Suddenly Danny had an idea.

“There must be a kind of cave or cellar they get into from under the water!” he said. “I expect they are burglars or smugglers or forgers or something. And that’s where they hide their treasure. Then, after dark, they come up.” He decided to have another try to make the Scouts take him seriously; but he was still sore at the memory of all the ridicule that had been heaped upon him before.

“I’ll log it down,” he said, taking out his notebook, “and after dark I’ll come back and lie in wait for him as he comes up. Then to-morrow I’ll make my report.”

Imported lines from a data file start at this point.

(* ===== verification/Scoping.v ===== *)
(** * Accounts in the listings (internal/store/queries.go, internal/store/messages.go)

    The participants and sender filters look into the participants table, by account in
    one form of a listing and across accounts in the other.  The two forms agree on the
    databases the program writes: [scoped] is kept by every write of it. *)

From S2P Require Import Prelude Delivery Ids Operations GoStrings Messages Encoding Cursor Patterns Pages Listings.

(** ** The account form of a listing is a part of the all-accounts form *)

(** Participants carry the account of their conversation, and a message's sender is
    derived from the message's conversation. *)
Record scoped `{UUID} (db : DB) : Prop := {
  scoped_part id p c : db_participants db !! id = Some p -> db_conversations db !! pt_conversation_id p = Some c ->
    cv_account_id c = pt_account_id p;
  scoped_sender id m s : db_messages db !! id = Some m -> ms_sender_participant m = Some s ->
    exists src, s = ParticipantID (ms_conversation_id m) src;
}.

Definition cq_everywhere (q : ConversationQuery) : ConversationQuery :=
  mkConversationQuery EmptyString true (cq_Query q) (cq_ParticipantPhone q) (cq_ParticipantID q) (cq_Folder q)
    (cq_Type q) (cq_UnreadOnly q) (cq_GroupOnly q) (cq_PinnedOnly q) (cq_AfterMS q) (cq_BeforeMS q)
    (cq_IncludeDeleted q) (cq_Cursor q) (cq_Limit q).

Definition mq_everywhere (q : MessageQuery) : MessageQuery :=
  mkMessageQuery EmptyString true (mq_ConversationID q) (mq_Direction q) (mq_SenderMe q) (mq_SenderParticipantID q)
    (mq_SenderPhone q) (mq_AfterMS q) (mq_BeforeMS q) (mq_HasAttachment q) (mq_DeliveryState q) (mq_IncludeSystem q)
    (mq_Cursor q) (mq_Limit q).

Lemma exists_row_true {V} (P : string -> V -> bool) (t : gmap string V) :
  exists_row P t = true <-> exists id r, t !! id = Some r /\ P id r = true.
Proof.
  unfold exists_row. rewrite existsb_exists. split.
  - intros ([id r] & Hin%list_elem_of_In & HP). exists id, r. by apply elem_of_map_to_list in Hin.
  - intros (id & r & Hr & HP). exists (id, r). split; [|done]. by apply list_elem_of_In, elem_of_map_to_list.
Qed.

Lemma exists_row_ext {V} (P Q : string -> V -> bool) (t : gmap string V) :
  (forall id r, t !! id = Some r -> P id r = Q id r) -> exists_row P t = exists_row Q t.
Proof.
  intros HPQ. apply eq_true_iff_eq. rewrite !exists_row_true.
  split; intros (id & r & Hr & HP); exists id, r; (split; [done|]); [rewrite <- HPQ|rewrite HPQ]; done.
Qed.

Lemma if_given_self a (P : bool) : a <> EmptyString -> if_given a P = P.
Proof. intros Ha. unfold if_given. by rewrite bool_decide_eq_false_2. Qed.

Section Forms.
Context `{UUIDLaws}.

Lemma ParticipantID_conv c1 s1 c2 s2 : nul_free c1 = true -> nul_free c2 = true ->
  ParticipantID c1 s1 = ParticipantID c2 s2 -> c1 = c2.
Proof.
  intros H1 H2 E%append_inv_head%NewSHA1_inj. unfold v5_input in E. rewrite !concat_cons2 in E.
  by apply nul_split in E as [-> _].
Qed.

Lemma conv_id_nul_free db id c : db_ok db -> db_conversations db !! id = Some c -> nul_free id = true.
Proof. intros Hok Hc. destruct (ok_conv db Hok id c Hc) as (-> & _). apply ConversationID_nul_free. Qed.

(** ** Every write keeps the scoping *)

(** The rows of a step's result come from rows of the same account and thread, or are
    new senders derived from their thread. *)
Lemma scoped_keep db db' : db_ok db -> scoped db -> db_le db db' ->
  (forall id p', db_participants db' !! id = Some p' -> exists p, db_participants db !! id = Some p /\
     pt_account_id p' = pt_account_id p /\ pt_conversation_id p' = pt_conversation_id p) ->
  (forall id m' s, db_messages db' !! id = Some m' -> ms_sender_participant m' = Some s ->
     (exists m, db_messages db !! id = Some m /\ ms_sender_participant m = Some s /\
        ms_conversation_id m = ms_conversation_id m') \/
     exists src, s = ParticipantID (ms_conversation_id m') src) ->
  scoped db'.
Proof.
  intros Hok Hs Hle Hp Hm. split.
  - intros id p' c' Hp' Hc'. destruct (Hp id p' Hp') as (p & Hp0 & Ea & Ec).
    destruct (ok_part db Hok id p Hp0) as [_ [c Hc]]. destruct (le_conv _ _ Hle _ _ Hc) as (c1 & Hc1 & Eacc & _).
    rewrite Ec, Hc1 in Hc'. injection Hc' as <-. rewrite Ea, Eacc. by eapply scoped_part.
  - intros id m' s Hm' Hsm. destruct (Hm id m' s Hm' Hsm) as [(m & Hm0 & Es & Ec)|?]; [|done].
    rewrite <- Ec. by eapply scoped_sender.
Qed.

(** A step that leaves the two tables alone. *)
Lemma scoped_same db db' : db_ok db -> scoped db -> db_le db db' ->
  db_participants db' = db_participants db -> db_messages db' = db_messages db -> scoped db'.
Proof.
  intros Hok Hs Hle Ep Em. apply (scoped_keep db); [done..| |].
  - intros id p'. rewrite Ep. by exists p'.
  - intros id m' s. rewrite Em. intros Hm Hsm. left. by exists m'.
Qed.

Lemma UpsertParticipants_scoped a conv ps db db' : db_ok db -> scoped db ->
  (ps = [] \/ exists c, db_conversations db !! conv = Some c /\ cv_account_id c = a) ->
  UpsertParticipants a conv ps db = Ok db' -> scoped db'.
Proof.
  intros Hok Hs Hown (t & Ht & (? & Hf & [= <-])%bind_Ok_inv)%bind_Ok_inv. split; [|by apply Hs].
  unfold linkParticipantContacts. cbn [set_participants db_participants db_conversations].
  intros id p' c (p & Hp & ->)%lookup_update_where_Some Hc.
  assert (forall b x, pt_account_id (if b : bool then with_contact x p else p) = pt_account_id p /\
    pt_conversation_id (if b then with_contact x p else p) = pt_conversation_id p) as Hwc by (by intros []).
  rewrite (proj1 (Hwc _ _)). rewrite (proj2 (Hwc _ _)) in Hc.
  destruct (insert_participants_rows _ _ _ _ _ Ht id p Hp) as [[Hp0 _]%lookup_delete_where_Some|(g & Hg & -> & ->)].
  - by eapply scoped_part.
  - destruct Hown as [->|(c' & Hc' & <-)]; [by apply elem_of_nil in Hg|]. cbn [participant_row pt_conversation_id pt_account_id] in *.
    congruence.
Qed.

Lemma write_conversation_scoped now a c db db' : nul_free a = true -> nul_free (c_SourceID c) = true -> db_ok db -> scoped db ->
  write_conversation now a c db = Ok db' ->
  scoped db' /\ exists r, db_conversations db' !! ConversationID a (c_SourceID c) = Some r /\ cv_account_id r = a.
Proof.
  intros Ha Hcs Hok Hs Hw. destruct (write_conversation_good _ _ _ _ _ Ha Hcs Hok Hw) as [[Hok' Hle] [r Hr]]. split.
  - unfold write_conversation in Hw. destruct (db_conversations db !! _) as [old|] eqn:E.
    + injection Hw as <-. by apply (scoped_same db).
    + apply bind_Ok_inv in Hw as ([] & _ & (? & _ & [= <-])%bind_Ok_inv). by apply (scoped_same db).
  - exists r. split; [done|]. destruct (ok_conv db' Hok' _ r Hr) as (E & Hn1 & Hn2 & _). by apply ConversationID_inj in E as [-> _].
Qed.

Lemma UpsertConversation_scoped now a c db db' id : nul_free a = true -> nul_free (c_SourceID c) = true -> db_ok db -> scoped db ->
  UpsertConversation now a c db = Ok (db', id) -> scoped db'.
Proof.
  intros Ha Hcs Hok Hs (db1 & Hw & Hps)%bind_Ok_inv.
  destruct (write_conversation_scoped _ _ _ _ _ Ha Hcs Hok Hs Hw) as [Hs1 Hown].
  destruct (write_conversation_good _ _ _ _ _ Ha Hcs Hok Hw) as [[Hok1 _] _].
  destruct (c_Participants c) as [|p ps]; [by injection Hps as <- _|].
  apply bind_Ok_inv in Hps as (db2 & Hps & [= <- _]).
  eapply (UpsertParticipants_scoped _ _ _ db1); [done|done| |exact Hps]. by right.
Qed.

Lemma sender_of_derived a cs m s : nullString (sender_of a cs m) = Some s ->
  s = ParticipantID (ConversationID a cs) (m_ParticipantID m).
Proof. unfold sender_of, nullString. case_decide; case_decide; congruence. Qed.

Lemma UpsertMessage_scoped now a cs m db db' res :
  nul_free a = true -> nul_free cs = true -> nul_free (m_SourceID m) = true -> db_ok db -> scoped db ->
  UpsertMessage now a cs m db = Ok (db', res) -> scoped db'.
Proof.
  intros Ha Hcs Hms Hok Hs Hu. destruct (UpsertMessage_good _ _ _ _ _ _ _ Ha Hcs Hms Hok Hu) as [_ Hle].
  unfold UpsertMessage in Hu. destruct (db_messages db !! _) as [old|] eqn:E.
  - destruct (_ && _); [by injection Hu as <- _|]. rewrite update_message_ok in Hu. injection Hu as <- _.
    apply (scoped_keep db); [done..| |]; [intros id p' Hp'; by exists p'|]. intros id m' s. cbn [set_messages db_messages].
    intros [[<- <-]|[_ Hm]]%lookup_insert_Some Hsm; [|left; by exists m'].
    cbn [message_update ms_sender_participant ms_conversation_id] in *.
    destruct (nullString (sender_of a cs m)) as [s'|] eqn:En; cbn [coalesce] in Hsm.
    + injection Hsm as <-. right. destruct (ok_msg db Hok _ old E) as ((cs0 & Ec & Eid & Hn1 & Hn2 & Hn3) & _).
      apply MessageID_inj in Eid as (-> & -> & _); [|done..]. rewrite Ec. eexists. by apply sender_of_derived.
    + left. by exists old.
  - apply bind_Ok_inv in Hu as ([] & _ & (? & _ & [= <- _])%bind_Ok_inv).
    apply (scoped_keep db); [done..| |]; [intros id p' Hp'; by exists p'|]. intros id m' s. cbn [set_messages db_messages].
    intros [[<- <-]|[_ Hm]]%lookup_insert_Some Hsm; [|left; by exists m'].
    right. cbn [message_values ms_sender_participant ms_conversation_id] in *. eexists. by apply sender_of_derived.
Qed.

Lemma UpsertAttachment_scoped a msg att key state db db' id : db_ok db -> scoped db -> nul_free msg = true ->
  UpsertAttachment a msg att key state db = Ok (db', id) -> scoped db'.
Proof.
  intros Hok Hs Hmsg Hu. pose proof (UpsertAttachment_good _ _ _ _ _ _ _ _ Hmsg Hok Hu) as [_ Hle].
  unfold UpsertAttachment in Hu. destruct (db_attachments db !! _); [injection Hu as <- _; by apply (scoped_same db)|].
  apply bind_Ok_inv in Hu as ([] & _ & (? & _ & [= <- _])%bind_Ok_inv). by apply (scoped_same db).
Qed.

Lemma update_where_keep {V} (P : V -> bool) (f : V -> V) (t : gmap string V) k r' : update_where P f t !! k = Some r' ->
  exists r, t !! k = Some r /\ (r' = r \/ r' = f r).
Proof. intros (r & Hr & ->)%lookup_update_where_Some. exists r. split; [done|]. destruct (P r); auto. Qed.

(** A participant is its conversation's account's, and a sender is its thread's.
    Every write of the store keeps this, but a participant replacement addressed to a
    conversation of another account, a call only [UpsertConversation] makes, with the
    account the conversation is written under. *)
Theorem scoped_step db db' : db_ok db -> scoped db -> MsgStep db db' ->
  scoped db' \/ exists a conv ps, ps <> [] /\ UpsertParticipants a conv ps db = Ok db' /\
    forall c, db_conversations db !! conv = Some c -> cv_account_id c <> a.
Proof.
  intros Hok Hs Hstep. pose proof (msg_step_good _ _ Hok Hstep) as [Hok' Hle].
  destruct Hstep as [a _|now a c db' id Ha Hc Hu|now a c h db' id Ha Hc Hu|a conv ps db' Hu|a|now a cs m db' res Ha Hcs Hm Hu|msg op|
    now conv latest act|a msg att key state db' id Hmsg Hu|msg size|att state sha|now conv msg me rs db' _ Hu].
  - left. by apply (scoped_same db).
  - left. by eapply UpsertConversation_scoped; [..|exact Hu].
  - left. unfold UpsertContact in Hu. destruct (db_contacts db !! _); [injection Hu as <- _; by apply (scoped_same db)|].
    apply bind_Ok_inv in Hu as ([] & _ & (? & _ & [= <- _])%bind_Ok_inv). by apply (scoped_same db).
  - destruct ps as [|p ps]; [left; eapply UpsertParticipants_scoped; [..|exact Hu]; auto|].
    destruct (db_conversations db !! conv) as [c|] eqn:Ec.
    + destruct (decide (cv_account_id c = a)) as [Ea|Ea].
      * left. eapply UpsertParticipants_scoped; [..|exact Hu]; [done|done|]. right. by exists c.
      * right. exists a, conv, (p :: ps). split_and!; [done|done|]. intros c' Hc'. congruence.
    + right. exists a, conv, (p :: ps). split_and!; [done|done|]. congruence.
  - left. apply (scoped_keep db); [done..| |]; [|intros id m s Hm Hsm; left; by exists m].
    intros id p' (p & Hp & [-> | ->])%update_where_keep; by exists p.
  - left. by eapply UpsertMessage_scoped; [..|exact Hu].
  - left. apply (scoped_keep db); [done..| |]; unfold LinkMessageOperation.
    + intros id p' Hp'. exists p'. revert Hp'. by repeat case_match.
    + intros id m' s Hm Hsm. left. revert Hm. destruct (_ || _); [by exists m'|].
      destruct (db_messages db !! msg) as [r|] eqn:Er; [|by exists m']. destruct (ms_operation_id r); [by exists m'|].
      cbn [set_messages db_messages]. intros [[<- <-]|[_ Hm]]%lookup_insert_Some; [|by exists m']. by eexists.
  - left. apply (scoped_same db); [done..| |]; unfold BumpConversationActivity; by case_match.
  - left. by eapply UpsertAttachment_scoped; [..|exact Hu].
  - left. apply (scoped_same db); [done..| |]; unfold FillMissingAttachmentSize; by case_match.
  - left. apply (scoped_same db); [done..| |]; unfold SetAttachmentDownloadState; by case_match.
  - left. apply bind_Ok_inv in Hu as (t & _ & (? & _ & [= <-])%bind_Ok_inv). by apply (scoped_same db).
Qed.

He squatted down behind the ruined wall and began to write:

“July 26, 1914.

“Saw a tramp get out of a cart, where he was hiding. Followed him. He had something alive in a sack, but he pretended they were rabbit skins and bottles. Said he knew a pub. called ‘Green Man’ in Dutton, which there isn’t. Tracked him down by scraps of paper. He must have got into Mill Pond, but he has not got out yet (6.30).

“(Signed) D. Moor.”

Then he went home to supper.

CHAPTER IV
ONE A.M.

Night had fallen, soft and dark and still, when Danny climbed out of his little latticed window on to the roof of the porch. He could smell the honeysuckle though he could not see it. And somewhere a nightingale was singing. He had gone up to bed at 9 o’clock. His mother had come in and tucked him up, and, shutting the door, had gone downstairs.